Your objective: Using the listing below, set down each line from the line containing "intros b. apply keeps_when, keeps_tryConnect." through the line containing "Lemma keeps_run inputs", both ends included, exactly and with nothing added.

Record extracts:

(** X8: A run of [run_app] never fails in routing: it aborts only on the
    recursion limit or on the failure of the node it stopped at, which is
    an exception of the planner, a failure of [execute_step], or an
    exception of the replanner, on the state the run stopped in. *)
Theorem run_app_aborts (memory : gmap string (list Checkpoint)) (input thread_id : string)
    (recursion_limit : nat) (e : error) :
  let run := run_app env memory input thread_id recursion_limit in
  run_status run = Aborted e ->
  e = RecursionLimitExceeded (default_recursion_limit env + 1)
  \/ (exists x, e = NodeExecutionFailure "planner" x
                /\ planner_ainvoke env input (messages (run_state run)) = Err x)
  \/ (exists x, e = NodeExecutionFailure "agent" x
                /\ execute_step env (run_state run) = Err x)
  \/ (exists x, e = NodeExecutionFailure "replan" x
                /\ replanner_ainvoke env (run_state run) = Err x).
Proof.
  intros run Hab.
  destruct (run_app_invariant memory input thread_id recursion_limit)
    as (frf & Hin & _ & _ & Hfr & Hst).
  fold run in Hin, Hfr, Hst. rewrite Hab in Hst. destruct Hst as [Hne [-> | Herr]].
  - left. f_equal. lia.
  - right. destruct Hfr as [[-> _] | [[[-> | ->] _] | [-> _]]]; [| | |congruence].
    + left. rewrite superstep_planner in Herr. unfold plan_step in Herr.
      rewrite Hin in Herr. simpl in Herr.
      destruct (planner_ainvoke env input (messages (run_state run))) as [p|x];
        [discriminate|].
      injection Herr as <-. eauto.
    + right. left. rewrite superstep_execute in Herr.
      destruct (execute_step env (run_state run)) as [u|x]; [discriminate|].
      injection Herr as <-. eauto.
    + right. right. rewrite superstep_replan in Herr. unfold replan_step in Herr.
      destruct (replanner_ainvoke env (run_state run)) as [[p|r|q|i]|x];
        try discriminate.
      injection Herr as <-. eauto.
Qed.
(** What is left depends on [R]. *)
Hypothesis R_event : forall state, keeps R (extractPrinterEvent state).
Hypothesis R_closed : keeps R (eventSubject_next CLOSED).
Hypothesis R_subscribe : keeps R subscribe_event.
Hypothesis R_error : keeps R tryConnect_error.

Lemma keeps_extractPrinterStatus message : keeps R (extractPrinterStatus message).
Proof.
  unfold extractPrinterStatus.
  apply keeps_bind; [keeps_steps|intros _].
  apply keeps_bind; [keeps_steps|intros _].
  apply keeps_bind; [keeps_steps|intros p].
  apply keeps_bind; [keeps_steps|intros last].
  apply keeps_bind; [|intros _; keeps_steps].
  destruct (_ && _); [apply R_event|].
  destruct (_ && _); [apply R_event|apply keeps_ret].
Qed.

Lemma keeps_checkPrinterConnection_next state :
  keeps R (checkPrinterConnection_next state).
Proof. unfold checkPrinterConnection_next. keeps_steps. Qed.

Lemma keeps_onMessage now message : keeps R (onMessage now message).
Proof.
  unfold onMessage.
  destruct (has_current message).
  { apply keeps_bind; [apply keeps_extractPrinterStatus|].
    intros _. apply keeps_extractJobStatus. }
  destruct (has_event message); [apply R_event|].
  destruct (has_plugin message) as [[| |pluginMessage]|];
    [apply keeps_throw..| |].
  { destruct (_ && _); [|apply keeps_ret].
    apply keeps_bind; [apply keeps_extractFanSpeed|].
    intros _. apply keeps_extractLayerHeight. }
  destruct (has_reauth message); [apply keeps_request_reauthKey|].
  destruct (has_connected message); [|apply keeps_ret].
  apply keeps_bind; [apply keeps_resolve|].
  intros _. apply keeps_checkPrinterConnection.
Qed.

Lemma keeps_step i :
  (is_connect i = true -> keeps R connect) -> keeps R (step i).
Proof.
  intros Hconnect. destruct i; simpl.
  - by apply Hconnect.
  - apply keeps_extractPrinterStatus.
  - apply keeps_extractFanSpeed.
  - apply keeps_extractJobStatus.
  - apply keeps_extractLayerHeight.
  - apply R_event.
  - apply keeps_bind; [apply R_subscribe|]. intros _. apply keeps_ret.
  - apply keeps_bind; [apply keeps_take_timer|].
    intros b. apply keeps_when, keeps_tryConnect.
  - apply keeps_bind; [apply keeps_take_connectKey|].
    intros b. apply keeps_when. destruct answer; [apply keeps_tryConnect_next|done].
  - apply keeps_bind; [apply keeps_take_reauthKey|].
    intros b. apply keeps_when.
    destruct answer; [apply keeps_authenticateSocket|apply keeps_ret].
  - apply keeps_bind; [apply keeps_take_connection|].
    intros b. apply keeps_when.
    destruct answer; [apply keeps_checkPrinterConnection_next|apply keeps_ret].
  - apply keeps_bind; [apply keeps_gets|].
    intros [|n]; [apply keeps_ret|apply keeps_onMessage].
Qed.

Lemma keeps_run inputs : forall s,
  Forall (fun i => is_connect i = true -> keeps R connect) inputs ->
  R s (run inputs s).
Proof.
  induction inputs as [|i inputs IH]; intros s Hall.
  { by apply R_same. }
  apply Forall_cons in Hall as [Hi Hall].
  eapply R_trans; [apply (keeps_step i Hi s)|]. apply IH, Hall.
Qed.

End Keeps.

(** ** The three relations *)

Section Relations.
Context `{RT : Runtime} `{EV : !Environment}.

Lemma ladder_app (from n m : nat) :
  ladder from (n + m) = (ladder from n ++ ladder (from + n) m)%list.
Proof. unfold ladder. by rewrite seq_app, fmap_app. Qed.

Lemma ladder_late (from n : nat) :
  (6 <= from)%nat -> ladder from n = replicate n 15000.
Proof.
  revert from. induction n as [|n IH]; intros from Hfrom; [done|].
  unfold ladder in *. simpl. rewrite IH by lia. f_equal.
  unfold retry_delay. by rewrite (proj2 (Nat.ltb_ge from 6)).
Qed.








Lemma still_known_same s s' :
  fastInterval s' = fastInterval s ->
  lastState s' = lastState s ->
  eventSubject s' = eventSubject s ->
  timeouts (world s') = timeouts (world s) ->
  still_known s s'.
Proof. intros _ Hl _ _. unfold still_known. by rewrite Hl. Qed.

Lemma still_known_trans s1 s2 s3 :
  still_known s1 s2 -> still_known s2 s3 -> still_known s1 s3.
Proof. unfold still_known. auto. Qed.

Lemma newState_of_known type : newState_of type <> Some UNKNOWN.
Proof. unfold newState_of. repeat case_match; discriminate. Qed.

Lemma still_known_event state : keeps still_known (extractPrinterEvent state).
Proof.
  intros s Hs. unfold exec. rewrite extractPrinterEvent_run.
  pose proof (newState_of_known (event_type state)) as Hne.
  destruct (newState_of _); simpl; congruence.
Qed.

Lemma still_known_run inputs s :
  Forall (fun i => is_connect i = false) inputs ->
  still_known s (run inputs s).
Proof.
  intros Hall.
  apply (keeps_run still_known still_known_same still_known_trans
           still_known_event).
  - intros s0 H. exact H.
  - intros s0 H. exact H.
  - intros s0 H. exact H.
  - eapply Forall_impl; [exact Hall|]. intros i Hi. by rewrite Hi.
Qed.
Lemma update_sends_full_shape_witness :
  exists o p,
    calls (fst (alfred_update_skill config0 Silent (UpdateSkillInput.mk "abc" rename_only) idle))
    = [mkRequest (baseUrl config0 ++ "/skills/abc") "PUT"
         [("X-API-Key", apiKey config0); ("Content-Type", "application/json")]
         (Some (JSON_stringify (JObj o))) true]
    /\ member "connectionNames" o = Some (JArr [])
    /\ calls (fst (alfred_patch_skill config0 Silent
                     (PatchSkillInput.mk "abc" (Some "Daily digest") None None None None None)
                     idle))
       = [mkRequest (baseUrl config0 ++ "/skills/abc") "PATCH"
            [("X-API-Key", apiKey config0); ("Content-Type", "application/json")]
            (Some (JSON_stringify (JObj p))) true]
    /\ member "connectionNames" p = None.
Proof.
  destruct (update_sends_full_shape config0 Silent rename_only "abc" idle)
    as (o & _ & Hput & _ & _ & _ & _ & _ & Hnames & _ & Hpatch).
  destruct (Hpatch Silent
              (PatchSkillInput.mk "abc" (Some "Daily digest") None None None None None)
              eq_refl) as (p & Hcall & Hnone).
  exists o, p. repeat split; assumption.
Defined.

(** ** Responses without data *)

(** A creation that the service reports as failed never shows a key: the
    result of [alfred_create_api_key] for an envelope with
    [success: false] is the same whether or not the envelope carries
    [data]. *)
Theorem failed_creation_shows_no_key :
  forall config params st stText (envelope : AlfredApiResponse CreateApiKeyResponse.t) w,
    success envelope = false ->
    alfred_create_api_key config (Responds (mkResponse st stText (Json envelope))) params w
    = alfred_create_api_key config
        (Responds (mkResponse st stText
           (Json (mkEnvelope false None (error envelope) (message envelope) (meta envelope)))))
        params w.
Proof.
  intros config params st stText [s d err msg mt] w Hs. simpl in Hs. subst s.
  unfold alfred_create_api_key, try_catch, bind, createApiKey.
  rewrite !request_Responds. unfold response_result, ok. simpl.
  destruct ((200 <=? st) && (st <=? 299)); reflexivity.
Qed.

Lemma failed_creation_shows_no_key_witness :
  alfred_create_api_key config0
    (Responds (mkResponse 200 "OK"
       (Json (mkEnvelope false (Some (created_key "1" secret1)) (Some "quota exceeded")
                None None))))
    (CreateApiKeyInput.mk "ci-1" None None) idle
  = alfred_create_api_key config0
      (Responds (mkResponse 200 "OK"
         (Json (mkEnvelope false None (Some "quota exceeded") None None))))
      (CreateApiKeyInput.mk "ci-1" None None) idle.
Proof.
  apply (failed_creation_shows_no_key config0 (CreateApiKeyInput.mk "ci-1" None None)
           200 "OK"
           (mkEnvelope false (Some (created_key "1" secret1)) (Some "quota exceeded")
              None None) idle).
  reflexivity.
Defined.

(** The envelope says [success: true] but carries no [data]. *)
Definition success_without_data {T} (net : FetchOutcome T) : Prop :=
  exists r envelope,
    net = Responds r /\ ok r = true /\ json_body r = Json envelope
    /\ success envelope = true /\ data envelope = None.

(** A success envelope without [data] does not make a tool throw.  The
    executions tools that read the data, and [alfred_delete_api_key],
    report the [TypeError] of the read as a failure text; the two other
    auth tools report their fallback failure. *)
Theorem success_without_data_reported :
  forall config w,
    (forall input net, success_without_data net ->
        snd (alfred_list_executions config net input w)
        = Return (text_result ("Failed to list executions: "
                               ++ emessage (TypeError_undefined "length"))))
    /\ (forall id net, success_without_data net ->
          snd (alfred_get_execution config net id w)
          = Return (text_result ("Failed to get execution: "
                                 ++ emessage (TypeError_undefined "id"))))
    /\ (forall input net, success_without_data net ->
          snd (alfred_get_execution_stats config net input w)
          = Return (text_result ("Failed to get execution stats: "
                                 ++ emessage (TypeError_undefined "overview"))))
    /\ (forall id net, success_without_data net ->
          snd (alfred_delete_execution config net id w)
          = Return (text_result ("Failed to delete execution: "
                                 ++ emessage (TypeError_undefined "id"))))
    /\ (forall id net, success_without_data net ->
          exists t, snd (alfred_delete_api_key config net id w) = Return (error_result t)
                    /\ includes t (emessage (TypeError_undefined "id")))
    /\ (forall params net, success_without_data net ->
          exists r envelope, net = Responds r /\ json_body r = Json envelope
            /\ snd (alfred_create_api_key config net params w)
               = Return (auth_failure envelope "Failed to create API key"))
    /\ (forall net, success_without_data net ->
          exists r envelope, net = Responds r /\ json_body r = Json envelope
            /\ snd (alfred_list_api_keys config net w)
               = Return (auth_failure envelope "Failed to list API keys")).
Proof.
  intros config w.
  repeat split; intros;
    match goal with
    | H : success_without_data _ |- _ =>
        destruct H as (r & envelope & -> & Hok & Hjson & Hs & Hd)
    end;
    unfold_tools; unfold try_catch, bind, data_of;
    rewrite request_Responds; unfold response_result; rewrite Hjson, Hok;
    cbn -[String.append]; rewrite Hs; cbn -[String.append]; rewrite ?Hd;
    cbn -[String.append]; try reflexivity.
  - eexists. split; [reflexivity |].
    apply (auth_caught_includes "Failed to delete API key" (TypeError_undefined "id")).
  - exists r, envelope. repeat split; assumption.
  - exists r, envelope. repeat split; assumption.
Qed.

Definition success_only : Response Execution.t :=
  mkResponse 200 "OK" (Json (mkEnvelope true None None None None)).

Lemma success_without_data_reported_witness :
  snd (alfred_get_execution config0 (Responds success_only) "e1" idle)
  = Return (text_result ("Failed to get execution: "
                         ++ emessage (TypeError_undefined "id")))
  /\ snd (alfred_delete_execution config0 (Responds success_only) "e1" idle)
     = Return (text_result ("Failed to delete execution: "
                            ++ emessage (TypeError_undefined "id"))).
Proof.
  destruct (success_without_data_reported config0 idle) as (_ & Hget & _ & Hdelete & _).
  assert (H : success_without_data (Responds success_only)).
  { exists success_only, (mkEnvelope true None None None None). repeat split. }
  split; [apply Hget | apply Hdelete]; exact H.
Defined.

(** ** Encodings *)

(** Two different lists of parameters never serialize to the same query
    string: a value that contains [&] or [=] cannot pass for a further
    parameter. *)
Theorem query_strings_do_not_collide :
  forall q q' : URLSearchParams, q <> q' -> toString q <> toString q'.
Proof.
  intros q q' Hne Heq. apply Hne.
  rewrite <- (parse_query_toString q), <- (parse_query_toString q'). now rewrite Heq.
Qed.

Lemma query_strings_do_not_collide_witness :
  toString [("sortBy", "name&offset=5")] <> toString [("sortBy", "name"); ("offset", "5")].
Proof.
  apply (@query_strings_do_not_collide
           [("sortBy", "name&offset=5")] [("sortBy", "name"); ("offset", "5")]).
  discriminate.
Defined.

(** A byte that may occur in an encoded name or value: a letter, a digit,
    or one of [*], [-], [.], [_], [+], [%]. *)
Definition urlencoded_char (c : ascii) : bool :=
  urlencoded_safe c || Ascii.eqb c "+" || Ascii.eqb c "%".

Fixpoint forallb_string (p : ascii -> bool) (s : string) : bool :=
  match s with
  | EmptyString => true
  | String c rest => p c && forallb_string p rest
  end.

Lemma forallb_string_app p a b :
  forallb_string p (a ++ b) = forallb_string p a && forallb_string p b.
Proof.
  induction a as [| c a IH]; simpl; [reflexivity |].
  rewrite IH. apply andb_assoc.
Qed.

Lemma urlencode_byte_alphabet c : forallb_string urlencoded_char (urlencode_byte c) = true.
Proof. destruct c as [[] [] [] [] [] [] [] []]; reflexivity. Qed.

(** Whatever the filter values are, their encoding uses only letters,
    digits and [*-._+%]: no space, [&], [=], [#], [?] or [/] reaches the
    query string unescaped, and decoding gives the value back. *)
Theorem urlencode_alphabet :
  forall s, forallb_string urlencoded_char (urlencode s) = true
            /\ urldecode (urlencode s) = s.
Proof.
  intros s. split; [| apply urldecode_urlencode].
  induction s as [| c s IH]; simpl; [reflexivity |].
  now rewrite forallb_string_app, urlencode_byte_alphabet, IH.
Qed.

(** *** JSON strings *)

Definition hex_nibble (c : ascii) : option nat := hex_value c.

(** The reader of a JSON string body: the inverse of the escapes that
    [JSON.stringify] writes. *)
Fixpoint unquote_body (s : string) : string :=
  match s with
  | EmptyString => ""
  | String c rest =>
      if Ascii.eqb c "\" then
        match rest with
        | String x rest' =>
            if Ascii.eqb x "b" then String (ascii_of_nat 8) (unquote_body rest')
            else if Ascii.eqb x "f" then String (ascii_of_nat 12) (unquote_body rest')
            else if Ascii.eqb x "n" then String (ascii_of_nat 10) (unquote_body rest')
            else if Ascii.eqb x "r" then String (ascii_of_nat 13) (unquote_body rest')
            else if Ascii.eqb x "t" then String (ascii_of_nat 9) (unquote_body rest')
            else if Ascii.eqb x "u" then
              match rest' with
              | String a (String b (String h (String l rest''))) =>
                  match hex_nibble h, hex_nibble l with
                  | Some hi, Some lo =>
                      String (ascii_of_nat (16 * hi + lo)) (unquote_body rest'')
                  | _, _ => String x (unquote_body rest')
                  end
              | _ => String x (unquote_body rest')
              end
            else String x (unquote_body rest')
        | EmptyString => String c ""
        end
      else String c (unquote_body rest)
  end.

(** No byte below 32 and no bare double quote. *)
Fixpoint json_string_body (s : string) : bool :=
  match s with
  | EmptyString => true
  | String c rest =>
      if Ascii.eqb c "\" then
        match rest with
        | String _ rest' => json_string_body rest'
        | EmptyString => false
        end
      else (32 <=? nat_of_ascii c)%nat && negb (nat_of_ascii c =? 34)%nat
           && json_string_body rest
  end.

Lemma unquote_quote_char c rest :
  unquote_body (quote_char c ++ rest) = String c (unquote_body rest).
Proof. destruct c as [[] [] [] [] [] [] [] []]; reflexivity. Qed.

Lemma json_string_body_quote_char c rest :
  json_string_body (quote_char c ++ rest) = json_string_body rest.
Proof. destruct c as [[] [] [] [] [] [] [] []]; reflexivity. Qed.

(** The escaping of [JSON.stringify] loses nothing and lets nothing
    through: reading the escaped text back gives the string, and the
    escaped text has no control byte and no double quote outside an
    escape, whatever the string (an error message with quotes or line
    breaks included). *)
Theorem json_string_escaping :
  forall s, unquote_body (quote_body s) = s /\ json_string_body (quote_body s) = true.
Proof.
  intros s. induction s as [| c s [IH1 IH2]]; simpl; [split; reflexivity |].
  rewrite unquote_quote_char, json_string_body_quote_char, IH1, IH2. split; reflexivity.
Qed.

Your solution:
    intros b. apply keeps_when, keeps_tryConnect.
  - apply keeps_bind; [apply keeps_take_connectKey|].
    intros b. apply keeps_when. destruct answer; [apply keeps_tryConnect_next|done].
  - apply keeps_bind; [apply keeps_take_reauthKey|].
    intros b. apply keeps_when.
    destruct answer; [apply keeps_authenticateSocket|apply keeps_ret].
  - apply keeps_bind; [apply keeps_take_connection|].
    intros b. apply keeps_when.
    destruct answer; [apply keeps_checkPrinterConnection_next|apply keeps_ret].
  - apply keeps_bind; [apply keeps_gets|].
    intros [|n]; [apply keeps_ret|apply keeps_onMessage].
Qed.

Lemma keeps_run inputs : forall s,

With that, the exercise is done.